- **EXERCISE AIM**:
Once the line containing "(** [appID.Uint64()] keeps" has been printed, stop; print every line before it exactly, starting at the top of the material below.

- **RECORDED INFORMATION**:
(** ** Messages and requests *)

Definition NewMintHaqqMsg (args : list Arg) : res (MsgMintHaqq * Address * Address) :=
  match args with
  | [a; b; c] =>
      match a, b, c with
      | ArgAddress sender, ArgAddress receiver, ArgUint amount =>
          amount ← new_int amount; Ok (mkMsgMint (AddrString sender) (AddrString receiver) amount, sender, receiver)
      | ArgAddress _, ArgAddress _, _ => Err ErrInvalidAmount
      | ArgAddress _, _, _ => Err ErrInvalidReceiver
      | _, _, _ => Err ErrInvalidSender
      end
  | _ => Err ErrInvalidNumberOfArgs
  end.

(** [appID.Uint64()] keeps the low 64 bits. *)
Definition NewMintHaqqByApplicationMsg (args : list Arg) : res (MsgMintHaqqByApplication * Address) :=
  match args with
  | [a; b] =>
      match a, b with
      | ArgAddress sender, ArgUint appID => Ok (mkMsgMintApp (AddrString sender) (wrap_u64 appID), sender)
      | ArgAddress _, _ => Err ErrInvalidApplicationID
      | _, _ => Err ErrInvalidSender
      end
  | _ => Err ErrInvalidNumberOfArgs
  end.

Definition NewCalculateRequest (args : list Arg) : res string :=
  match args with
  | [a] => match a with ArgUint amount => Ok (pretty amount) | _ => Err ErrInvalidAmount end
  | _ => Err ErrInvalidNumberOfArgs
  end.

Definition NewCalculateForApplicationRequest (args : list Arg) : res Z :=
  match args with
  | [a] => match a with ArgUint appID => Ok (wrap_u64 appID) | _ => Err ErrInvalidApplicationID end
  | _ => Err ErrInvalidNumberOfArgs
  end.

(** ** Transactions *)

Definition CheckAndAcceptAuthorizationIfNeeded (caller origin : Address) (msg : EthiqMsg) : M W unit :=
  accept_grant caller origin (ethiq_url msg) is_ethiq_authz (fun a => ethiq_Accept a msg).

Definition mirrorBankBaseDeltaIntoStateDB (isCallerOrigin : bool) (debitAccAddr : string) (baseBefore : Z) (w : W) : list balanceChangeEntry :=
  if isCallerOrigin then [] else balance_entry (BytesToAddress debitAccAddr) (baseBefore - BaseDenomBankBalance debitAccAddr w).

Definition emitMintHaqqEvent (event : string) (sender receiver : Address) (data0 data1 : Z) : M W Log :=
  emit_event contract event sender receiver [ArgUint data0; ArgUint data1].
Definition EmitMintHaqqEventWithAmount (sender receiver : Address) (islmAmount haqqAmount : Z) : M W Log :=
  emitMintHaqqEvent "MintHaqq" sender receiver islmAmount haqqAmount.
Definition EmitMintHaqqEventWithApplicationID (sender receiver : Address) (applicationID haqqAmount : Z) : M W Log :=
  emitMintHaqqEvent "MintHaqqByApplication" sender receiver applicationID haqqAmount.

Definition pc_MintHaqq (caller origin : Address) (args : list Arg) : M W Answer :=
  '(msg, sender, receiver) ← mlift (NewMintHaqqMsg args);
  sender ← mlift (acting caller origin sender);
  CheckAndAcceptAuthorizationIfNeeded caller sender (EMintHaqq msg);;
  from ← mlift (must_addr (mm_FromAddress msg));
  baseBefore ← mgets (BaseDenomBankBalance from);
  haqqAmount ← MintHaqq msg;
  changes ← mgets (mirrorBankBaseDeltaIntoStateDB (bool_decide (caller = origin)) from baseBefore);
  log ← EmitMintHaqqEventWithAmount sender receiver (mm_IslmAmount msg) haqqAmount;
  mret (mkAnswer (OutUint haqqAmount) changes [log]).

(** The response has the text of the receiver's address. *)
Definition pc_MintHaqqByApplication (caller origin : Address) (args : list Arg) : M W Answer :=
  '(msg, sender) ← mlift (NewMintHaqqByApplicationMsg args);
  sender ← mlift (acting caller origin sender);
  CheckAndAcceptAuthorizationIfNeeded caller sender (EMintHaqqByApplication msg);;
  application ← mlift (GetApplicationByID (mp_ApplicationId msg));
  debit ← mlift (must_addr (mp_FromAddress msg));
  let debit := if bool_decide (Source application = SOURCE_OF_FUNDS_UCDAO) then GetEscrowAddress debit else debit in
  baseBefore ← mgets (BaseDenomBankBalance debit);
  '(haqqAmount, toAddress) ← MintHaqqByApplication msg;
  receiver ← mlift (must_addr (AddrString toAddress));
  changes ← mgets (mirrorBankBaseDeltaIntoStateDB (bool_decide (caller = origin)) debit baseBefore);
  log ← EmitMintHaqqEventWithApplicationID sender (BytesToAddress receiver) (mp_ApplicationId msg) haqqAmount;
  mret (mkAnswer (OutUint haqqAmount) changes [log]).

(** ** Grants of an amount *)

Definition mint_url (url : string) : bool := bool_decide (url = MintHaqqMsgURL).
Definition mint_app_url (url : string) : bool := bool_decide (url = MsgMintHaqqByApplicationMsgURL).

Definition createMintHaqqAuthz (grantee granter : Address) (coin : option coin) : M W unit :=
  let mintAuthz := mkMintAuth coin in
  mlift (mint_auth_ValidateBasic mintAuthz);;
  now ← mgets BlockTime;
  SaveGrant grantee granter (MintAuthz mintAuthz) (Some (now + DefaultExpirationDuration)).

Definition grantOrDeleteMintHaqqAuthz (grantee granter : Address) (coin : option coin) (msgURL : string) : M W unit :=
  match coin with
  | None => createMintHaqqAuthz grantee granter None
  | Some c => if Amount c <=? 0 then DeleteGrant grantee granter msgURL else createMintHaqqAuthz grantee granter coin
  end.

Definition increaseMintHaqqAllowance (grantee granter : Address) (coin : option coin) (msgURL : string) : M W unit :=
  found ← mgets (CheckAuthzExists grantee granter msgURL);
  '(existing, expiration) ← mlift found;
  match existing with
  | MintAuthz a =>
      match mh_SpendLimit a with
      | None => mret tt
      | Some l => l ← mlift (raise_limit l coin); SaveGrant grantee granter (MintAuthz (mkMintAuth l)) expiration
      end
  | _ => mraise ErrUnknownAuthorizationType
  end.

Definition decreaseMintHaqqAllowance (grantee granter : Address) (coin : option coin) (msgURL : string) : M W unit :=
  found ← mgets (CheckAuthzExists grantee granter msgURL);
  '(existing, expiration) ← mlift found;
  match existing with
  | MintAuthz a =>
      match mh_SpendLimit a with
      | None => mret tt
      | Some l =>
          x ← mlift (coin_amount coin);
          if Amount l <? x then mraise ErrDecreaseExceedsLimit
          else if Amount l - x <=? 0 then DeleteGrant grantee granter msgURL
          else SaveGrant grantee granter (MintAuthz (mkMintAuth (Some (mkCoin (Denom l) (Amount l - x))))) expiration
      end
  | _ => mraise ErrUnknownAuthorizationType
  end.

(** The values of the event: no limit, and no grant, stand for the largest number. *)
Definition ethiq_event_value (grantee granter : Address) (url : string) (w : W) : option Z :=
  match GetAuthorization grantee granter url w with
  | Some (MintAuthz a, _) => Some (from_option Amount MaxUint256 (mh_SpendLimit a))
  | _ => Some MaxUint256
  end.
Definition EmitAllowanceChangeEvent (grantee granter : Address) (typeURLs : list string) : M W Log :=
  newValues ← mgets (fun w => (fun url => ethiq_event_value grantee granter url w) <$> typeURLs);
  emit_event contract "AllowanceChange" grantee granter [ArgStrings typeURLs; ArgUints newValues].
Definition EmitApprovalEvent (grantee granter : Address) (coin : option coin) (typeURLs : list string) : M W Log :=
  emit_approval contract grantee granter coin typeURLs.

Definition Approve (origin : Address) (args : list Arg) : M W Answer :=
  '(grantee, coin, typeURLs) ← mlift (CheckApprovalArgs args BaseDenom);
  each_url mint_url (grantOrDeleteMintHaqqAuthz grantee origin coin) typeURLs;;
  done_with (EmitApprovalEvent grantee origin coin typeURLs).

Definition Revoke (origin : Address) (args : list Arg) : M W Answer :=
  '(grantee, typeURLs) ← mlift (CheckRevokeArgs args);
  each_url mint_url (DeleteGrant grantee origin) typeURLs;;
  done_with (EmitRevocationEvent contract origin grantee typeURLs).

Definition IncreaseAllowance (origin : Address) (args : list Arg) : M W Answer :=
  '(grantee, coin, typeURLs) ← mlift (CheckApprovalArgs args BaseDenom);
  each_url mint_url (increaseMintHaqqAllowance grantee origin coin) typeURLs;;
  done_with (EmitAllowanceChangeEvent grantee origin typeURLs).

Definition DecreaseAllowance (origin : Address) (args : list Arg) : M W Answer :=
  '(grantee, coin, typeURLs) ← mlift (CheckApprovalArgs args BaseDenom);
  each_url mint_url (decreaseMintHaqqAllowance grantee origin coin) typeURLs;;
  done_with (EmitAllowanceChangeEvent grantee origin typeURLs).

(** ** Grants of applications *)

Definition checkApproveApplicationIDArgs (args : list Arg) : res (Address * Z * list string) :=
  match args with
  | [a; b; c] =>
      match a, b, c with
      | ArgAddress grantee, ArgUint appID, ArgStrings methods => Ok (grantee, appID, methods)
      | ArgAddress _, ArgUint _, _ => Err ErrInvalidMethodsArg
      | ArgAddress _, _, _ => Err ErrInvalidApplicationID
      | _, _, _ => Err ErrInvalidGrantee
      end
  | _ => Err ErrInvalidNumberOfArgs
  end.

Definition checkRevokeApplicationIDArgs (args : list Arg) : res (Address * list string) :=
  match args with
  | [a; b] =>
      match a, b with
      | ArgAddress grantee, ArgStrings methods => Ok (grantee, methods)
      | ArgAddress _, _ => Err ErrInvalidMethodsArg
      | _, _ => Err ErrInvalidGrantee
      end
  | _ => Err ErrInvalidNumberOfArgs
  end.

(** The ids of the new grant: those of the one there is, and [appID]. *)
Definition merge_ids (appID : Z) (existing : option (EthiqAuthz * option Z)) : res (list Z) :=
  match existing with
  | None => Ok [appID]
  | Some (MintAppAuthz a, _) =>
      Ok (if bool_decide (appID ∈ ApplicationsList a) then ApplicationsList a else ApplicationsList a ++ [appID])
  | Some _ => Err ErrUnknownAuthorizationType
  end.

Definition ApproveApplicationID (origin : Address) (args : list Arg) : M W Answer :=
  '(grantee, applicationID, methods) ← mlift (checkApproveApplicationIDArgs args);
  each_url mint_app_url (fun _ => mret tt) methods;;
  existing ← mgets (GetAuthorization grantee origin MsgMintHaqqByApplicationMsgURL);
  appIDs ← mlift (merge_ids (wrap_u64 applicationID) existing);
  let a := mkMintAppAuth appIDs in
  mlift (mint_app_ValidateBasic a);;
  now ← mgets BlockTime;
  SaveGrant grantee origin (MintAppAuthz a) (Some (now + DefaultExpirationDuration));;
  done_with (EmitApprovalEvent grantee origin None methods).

- **EXERCISE SOLUTION**:
(** ** Messages and requests *)

Definition NewMintHaqqMsg (args : list Arg) : res (MsgMintHaqq * Address * Address) :=
  match args with
  | [a; b; c] =>
      match a, b, c with
      | ArgAddress sender, ArgAddress receiver, ArgUint amount =>
          amount ← new_int amount; Ok (mkMsgMint (AddrString sender) (AddrString receiver) amount, sender, receiver)
      | ArgAddress _, ArgAddress _, _ => Err ErrInvalidAmount
      | ArgAddress _, _, _ => Err ErrInvalidReceiver
      | _, _, _ => Err ErrInvalidSender
      end
  | _ => Err ErrInvalidNumberOfArgs
  end.

(** [appID.Uint64()] keeps the low 64 bits. *)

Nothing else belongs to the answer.